TASK DESCRIPTION >> When you reach the line containing "Termination: registration over" in the records below, start copying exactly, and stop once you have copied the line containing "the state file, the".

== Segment start ==

(** ["A1"] is dragged from ["A"] over the surface of the empty container
    ["B"]. *)
Lemma live_move_onto_surface_appends_witness :
  let s := {| items := [("A", [Some "A0"; Some "A1"]); ("B", [])];
              selectedItems := []; clonedItems := None;
              activeId := Some "A1"; activeContainerRef := Some "A" |} in
  ∃ s', onDragOver s (Some (mkOver "B" (mkRect 0 0 0 0 0 0))) (mkRect 0 0 0 0 0 0)
        = Some s'
        ∧ get (items s') "B" = Some ([] ++ [Some "A1"])
        ∧ get (items s') "A"
          = Some (filter (λ item, item ≠ Some "A1") [Some "A0"; Some "A1"])
        ∧ activeContainerRef s' = Some "B".
Proof.
  intros s.
  apply (live_move_onto_surface_appends s _ _ "A1" "A" "B");
    try reflexivity; try discriminate.
  - apply list_elem_of_further, list_elem_of_here.
  - apply not_elem_of_nil.
Defined.

(** ** Gestures *)

Lemma reduce_nil {A B} (f : B → A → option B) init : reduce f [] init = Some init.
Proof. done. Qed.

Lemma reduce_cons {A B} (f : B → A → option B) x l init :
  reduce f (x :: l) init = ret ← f init x; reduce f l ret.
Proof.
  unfold reduce. simpl. destruct (f init x) as [ret|]; simpl; [done|].
  induction l as [|y l IH]; [done|]. simpl. apply IH.
Qed.

(** The steps of the [reduce] of [onDragStart] keep the containers of the
    mapping. *)
Lemma pickUp_keys items0 active ret selectedItem ret' :
  pickUp items0 active ret selectedItem = Some ret' → keys ret' = keys ret.
Proof.
  unfold pickUp.
  destruct (decide (selectedItem = active)); [by intros [= <-]|].
  destruct (findContainer items0 selectedItem) as [c|] eqn:Hc; [|by intros [= <-]].
  destruct (truthy (Some c)); simpl; [|by intros [= <-]].
  destruct (get ret c) as [l|] eqn:Hget; simpl; [|done].
  intros [= <-]. apply keys_set_present. by eapply get_Some_key.
Qed.
(* ===== verification/Prelude.v ===== *)
(** * GameTunnel: a verification library

    GameTunnel joins the machines of a few players into one virtual LAN.  A client
    registers with a server, gets a virtual IPv4 address, reads the packets of its
    TUN device and sends them to the server, which relays them to the other
    players of the room; clients whose NAT allows it send to each other directly.
    This library models the Go code under src/internal and src/cmd as executable
    definitions and proves what makes it correct, and, where the code does not do what its
    comments say, the fact as a theorem with a concrete run.

    ** Parts and files

    Common ground.  This file: bytes, machine words, Go results ([go]: a value, an
    error or a panic), slices, map iteration.  [GoNet]: net, strconv and strings as
    the sources use them.  [Float64], [GoTime]: double-precision arithmetic with
    its rounding, and durations.  [Crc32], [Sha256]: the hashes of Go's library.

    Wire protocol (internal/protocol).  [Protocol]: the packet envelope, versions,
    disconnect reasons.  [Messages], [MessagesData], [MessagesPeer]: every payload,
    both directions, with the panics that missing guards would allow.
    [NetUtil] (internal/netutil, internal/pool): map keys, relay targets, TCP
    framing, buffer pools.  [I18n] (internal/i18n): both tables of messages.
    [Auth] (internal/auth) and [Cipher] (internal/crypto): challenge-response codes,
    packet encryption, the replay window.

    Server (internal/server).  [RateLimit], [Bandwidth], [SendQueue]: the limiters
    and the prioritised queue all rooms share.  [Client], [Room], [RoomHandlers]:
    a room as a record of its tables with clients as shared locations, its packet
    handlers and ticks.  [Subnet], [Persist], [Server], [TcpAccept], [Metrics],
    [Status]: the networks of the rooms, the state file, dispatch and clean-up,
    TCP clients, the samples and the status page.  The theorems about rooms are in
    [RoomIP] (bitmap search), [RoomInv] and [RoomSafe] (the invariant and its
    preservation), [RoomSpec], [RoomEntry], [RoomCap], [RoomRelay], [RoomLife],
    [RoomAuthFlow]; those about servers in [ServerSpec] (the invariant),
    [ServerEntry], [ServerRebind], [ServerLife], [Sends] (what an operation does to
    the send queue).  [StateFile]: the system calls of saveState.  [ServerProc]: a
    server process, with the goroutines of cmd/server/main.go, Run, Close,
    persistLoop and the send queue as moves in any order.  [RoomExample] and
    [ServerExample] are the concrete histories the witnesses run.

    Client (internal/client, internal/nat, internal/tun).  [Route]: packets read
    from the TUN device.  [Tunnel]: the state, the data path, peers and hole
    punching.  [TunnelReg]: the handshake, keepalive and rebind.  [TunnelLife]: the
    life of a connection and of the TUN device.  [TunCommon], [TunLinux],
    [TunWindows]: the devices, what they ask of the operating system to be
    configured, and the firewall.  [NatProbe], [ClientLimit], [ClientConfig],
    [App]: NAT detection, send limiter and delays, the configuration file, the
    connection manager.  [RunLoops]: the goroutines of a connection with the control
    flow of their bodies, and what a reconnect leaves of them.  Theorems: [TunnelSpec] (what a client accepts),
    [TunnelSend] (sending, rebind), [Handshake] and [Delivery] (client and server
    composed: a login that succeeds, a packet from one TUN device to another).

    Programs (cmd, internal/paths, logfile, crashlog, singleinstance).  [Paths]: path
    arithmetic, directories, log rotation, crash logs.  [Startup]: the server from its
    flags to Run, with the sockets and files New asks for.  [ClientMain]: the client
    from its configuration to its exit, with the firewall set-up.  [NetIO]
    (internal/netutil): the calls that set up sockets.  [SingleInstance]: the lock file
    of Unix and the named mutex of Windows.  What these ask of the system is a
    history of calls, as for the TUN devices ([TunCommon]).

    ** What the theorems show

    Composition: a packet crosses client, server - handlePacket, with the bandwidth
    limiter that New installs - and client unchanged (Delivery.game_packet_delivered);
    the right password makes the client a player and the address sendAssignIP sends is
    accepted (Handshake); a rebind moves one player and keeps its session
    (ServerRebind, TunnelSend).
    Safety: nobody enters a room or a server with a password without a fresh code
    (RoomEntry, ServerEntry); nobody sends for another player's address
    or with a token that is not its player's (RoomRelay); a direct packet reaches the TUN device only from the peer it names
    (TunnelSpec); replayed packets are dropped, by refinement of a set of seen
    counters (Cipher).  Invariants over all reachable states: distinct addresses
    across rooms, disjoint networks, limits (RoomSpec, RoomCap, ServerSpec).
    The TUN device: at most one socket and one device are open (TunnelLife), a device
    that cannot be configured is closed, and what is routed to it is the game traffic
    (TunLinux).  Functional behaviour: registration with the least free address,
    relay, clean-up, leaving, subnets, peer lists, the send queues, TCP clients with
    writes that can fail half-way (NetUtil, TcpAccept).
    Programs: the shutdown of a server ends whatever the order of its goroutines,
    what Close queues is written, one packet is written or waits for each request the
    send queue accepted, the state file is replaced as a whole by a lone saver; a
    signal starts two savers and can silence the notices (ServerProc, StateFile); the server main runs is the one New makes of its flags
    (Startup); a cancelled connection ends, but for reads of a silent device, and so
    does one that loses its socket or device (RunLoops); one instance runs while no
    lock is lost (SingleInstance); firewall rules go with the client (ClientMain).
    Termination: registration over UDP, the search for a network, accepting a TCP
    client, the shutdown, the end of a connection.  Round trips: payloads, packets,
    the state file, the configuration file, encrypted streams, TCP framing.  Bounds:
    rate limiters with their rounding errors.  Error behaviour: branches that leak
    counts, unmap players, retry for ever, or ignore every later request.

    ** Conventions

    A handler runs to completion before the next: its work on shared state is one
    critical section of the source.  Interleaving is the order of the events; where
    an operation of the source is not atomic (the send queue, the relay of a packet
    through two machines, saving, closing, locking) its steps are separate.  The
    clock, the language and the random bytes of an event are the class [Env]; the
    order of a range over a map is [MapRange], any permutation of its entries; random
    delays are [Rand]; the contents of recycled buffers are [PktBufs].  Code that is not in the repository
    is an interface with its documented laws: [AEAD] (ChaCha20-Poly1305: what Seal
    makes Open accepts), [NetResolver] (names and services).  Addresses are byte
    strings, as in Go; integers are Z reduced where the source's types wrap.
    Shared mutable objects are locations in a store.

    ** Fuel

    Recursion that is not structural takes fuel, computed from its input: a decimal
    has at most 20 digits, the parsers and stream loops consume a byte in every
    round, a bitmap word has at most 64 free bits, the networks of a /16 are 256,
    the carries of a checksum fit two foldings of a 32-bit sum.  The theorems about
    these functions are stated at the fuel the definitions use, and say that the
    result is produced.

    ** Not modelled

    Sockets and deadlines as such (their datagrams, read errors and timeouts are
    events); the JSON text of the state file and of the status page, and the HTML
    template (the values they encode are modelled); what the system calls, the
    functions of the IP Helper library, the WireGuard driver and the command line
    tools do (they are calls whose answers are an argument, [Answers]); the scheduling
    of goroutines that wait for tickers only (a tick is an event that can come at any
    time, and theorems that a shutdown or a connection ends count the moves between
    two ticks); waiting for locks; the parsing of flags, the banner and log lines; paths of Windows; the HTTP
    servers of the status page and the profiler. *)

From Stdlib Require Export ZArith Lia Bool Init.Byte Strings.Byte Strings.String.
From stdpp Require Export prelude gmap fin_maps.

== Segment end ==

RESPONSE >>
    Termination: registration over UDP, the search for a network, accepting a TCP
    client, the shutdown, the end of a connection.  Round trips: payloads, packets,
    the state file, the configuration file, encrypted streams, TCP framing.  Bounds:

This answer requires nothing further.